I think my friend is ignoring me
My online friend and I haven’t spoken in nearly 4 months, and it’s starting to get to me. This isn’t the first time my friend has been gone for a long time; the first two times they had 1) forgot their password to their account, and 2)Family drama. I found those times relatively justifiable and would have done the same this time if it weren’t for a few details keeping me skeptical. For starters, they disappeared mid conversation this time. This comes after they had been gone because of said family drama, and I naturally assumed that to be the main reason as to why they were gone. Fast forward about 4 months, and as you would have it we have not exchanged a single word with each other. During the entire ordeal I pushed the thoughts about my friend to the back of my head and decided to go on about life, and I was actually a bit comfortable with them being gone, that is until I opened Instagram. I hadn’t actually logged onto my profile in a while, and I just wanted to poke around a bit, but then I noticed that my friend had been active not that long ago. After doing a bit of recon over the course of a week or so I noticed that they’ve been logging in nearly every day at around a specific period, and cross-referencing that with the lack of posts, likes, and comments I concluded that they were messaging somebody else. This isn’t the first time that this has happened either, around late 2018 I began to notice that my friend would be online for periods of time on the app we chat on (Like they are doing on Instagram) and was not messaging me. I am aware of the fact that they have other friends, and I am not the only person they talk to and I couldn’t care less if they didn’t want to talk to me. However, IF they have been speaking to other people aside from me for this long then I feel that they should just say they don't want to talk anymore. I would appreciate your thoughts on the situation, I need to finally get this weight off of my shoulders.
I already have, they never responded
Nothing lasts forever, so you can't stay in touch with everyone you know forever.
Every person you know, there will come a last time that you talk to them. Alot of times you don't realise it's the last time until much later.
I think the last time might have come for you and your friend.
Although it's up to you if you want to let that be a depressing thought, or one that gifts you perspective.

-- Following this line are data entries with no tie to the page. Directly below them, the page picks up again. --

(** C7. On MNIST the script runs to the end; after the five training
    passes, and not before, it evaluates the trained model once, on the
    batched test partition, and prints one line that holds both values
    of that evaluation, the test loss and the test accuracy (times 100).
    The test partition is the scaled test split of the provider and
    nothing else; when that split shares no sample with the train
    split, no test sample is among the validation or training samples
    of any iteration. *)
Theorem test_evaluated_once (mnist : Mnist) (rnd : Randomness) r0 :
  mnist_counts mnist ->
  let validation := batch_tensors (validation_samples mnist (validation_draws rnd)) in
  let batches := fun e => train_batches mnist (epoch_draws rnd e) in
  let st := state_after_epochs train_step batches (model_state r0) in
  let training :=
    flat_map (fun e => epoch_events train_step evaluate_arrays 5 validation
                         (batches e) (st (e - 1)) e)
             [1; 2; 3; 4; 5] in
  let compiled :=
    Compiled "adam" "sparse_categorical_crossentropy" ["accuracy"%string] in
  let test_batches := [scaled_test_data mnist] in
  let result := evaluate_dataset (st 5) test_batches in
  let printed :=
    Printed ("Perte lors du test : " ++ format_2f (fst result)
             ++ ". Précision lors du test : "
             ++ format_2f (F64.mul (snd result) F64.hundred) ++ "%")%string in
  (exists r',
     script train_step evaluate_arrays evaluate_dataset format_2f mnist rnd r0
     = Some (tt, r')
     /\ model_state r' = st 5
     /\ events r'
        = events r0 ++ compiled :: training
                    ++ [TestEvaluation test_batches result; printed])
  /\ filter is_test_evaluation (compiled :: training) = []
  /\ length (filter is_test_evaluation
               (compiled :: training
                ++ [TestEvaluation test_batches result; printed])) = 1
  /\ test_data mnist = Some test_batches
  /\ scaled_test_data mnist = map (fun s => scale (fst s) (snd s)) (mnist_test mnist)
  /\ (uint8_images (mnist_train mnist) -> uint8_images (mnist_test mnist) ->
      (forall s, In s (mnist_test mnist) -> ~ In s (mnist_train mnist)) ->
      forall d x,
        In x (scaled_test_data mnist) ->
        ~ In x (validation_samples mnist d) /\ ~ In x (train_samples mnist d)).
Proof.
  intros Hm validation batches st training compiled test_batches result printed.
  assert (Hno : filter is_test_evaluation (compiled :: training) = []).
  { unfold training. cbn [filter is_test_evaluation compiled flat_map].
    rewrite !filter_app, !epoch_events_no_test. reflexivity. }
  split; [|split; [exact Hno|split; [|split; [|split]]]].
  - eexists. split; [|split].
    + unfold script, bind at 1, lift at 1.
      rewrite (mnist_validation_inputs_targets (validation_draws rnd) Hm).
      unfold bind at 1, log at 1. unfold bind at 1.
      rewrite (fit_run (train_data mnist) (fun d => train_batches mnist d))
        by (intros d;
            first [apply train_data_batches
                  | apply mnist_train_batches_nonempty, Hm]).
      unfold bind at 1, evaluate, bind, lift, get_state, log, ret.
      rewrite (mnist_test_batches Hm). cbn [model_state events fst snd].
      reflexivity.
    + reflexivity.
    + cbn [events]. unfold report. fold test_batches. fold result.
      rewrite <- !app_assoc. reflexivity.
  - rewrite app_comm_cons, filter_app, Hno. reflexivity.
  - apply mnist_test_batches, Hm.
  - reflexivity.
  - apply test_samples_held_out.
Qed.
(** * Texture-support export scripts: a shallow embedding

    Two scripts of [assets/textures/texture_support/scripts] are modelled:

    - [export-exr-hdr.py]  (module [ExrHdr]): the tone mapper that turns an
      8-bit sRGB image into a boosted linear planar buffer;
    - [export-ldr-formats.py] (module [LdrFormats]): the loop that exports
      the source image to eleven raster formats.

    Arrays are nested lists in row-major order, exactly as numpy indexes
    them.  The [float32] samples of the tone mapper are modelled by real
    numbers: every operation of the script is read as the exact operation
    it rounds, so the statements below are about the ideal values of the
    samples, not about their last bits.  The two comparisons the script
    makes on samples ([<= 0.04045] and [== 1.0]) are also written in
    IEEE 754 binary32, and shown to decide as the real ones do on every
    8-bit input. *)

From Stdlib Require Import String Ascii List ZArith Reals Lra Lia Bool.
From Stdlib Require Import Floats.SpecFloat.
Import ListNotations.

(** ** Arrays *)

Module NdArray.

(** [a[i][j][k]] applied to every sample of a three-dimensional array. *)
Definition map3 {A B} (f : A -> B) (a : list (list (list A))) : list (list (list B)) :=
  map (map (map f)) a.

If you keep it close to mind then you will cherish every moment you spend with everyone you know. Surely that's a good thing.
If you say so,I'll keep that in mind.Thanks for the help.
You say this is an online friend, so I take it to mean this is someone who you've never met, that likely lives far from you.
I have a few people I talk to like this. We've kept in touch for a really long time, but there have been long periods where we didn't talk as much, and some years we might not have talked at all.
As far as online friendships go, they either last or they don't. I think most people move on with their lives and accept the friendship will never evolve much. Some people have time for online friends and will keep in touch for a long time, possibly even meet up one day. But most people don't have time for online friends, and they already live a pretty full life.
I think it's important to stop obsessing over this one person, and to focus on yourself and find friends who do want to stay in touch more often. Hopefully some friends you can hang out with in person.
You don't have control over other people, and ultimately they're gonna do what they feel like doing. I understand where you're coming from, I've tried to get acquaintances and friends to go do something many times over the years, but usually most of them are too busy, or want to hang out with different people.
Recently I caught up with some people I hadn't talked to in months. A lot of them barely responded, but some had pleasant conversations with me. You know, it is what it is, and not everyone is going to make an effort.
Actually right now I'm talking to someone, and they give brief responses most of the time. But they do respond, and so far it seems like I'm giving them enough space that I'm not completely smothering them. It would be cool if we could just jump right into conversation and gel with people, but it's not always like that.
My advice? Keep contact with your friend, but back off a lot. They'll talk to you if/when they want to. Otherwise, focus on your own life and making new friends.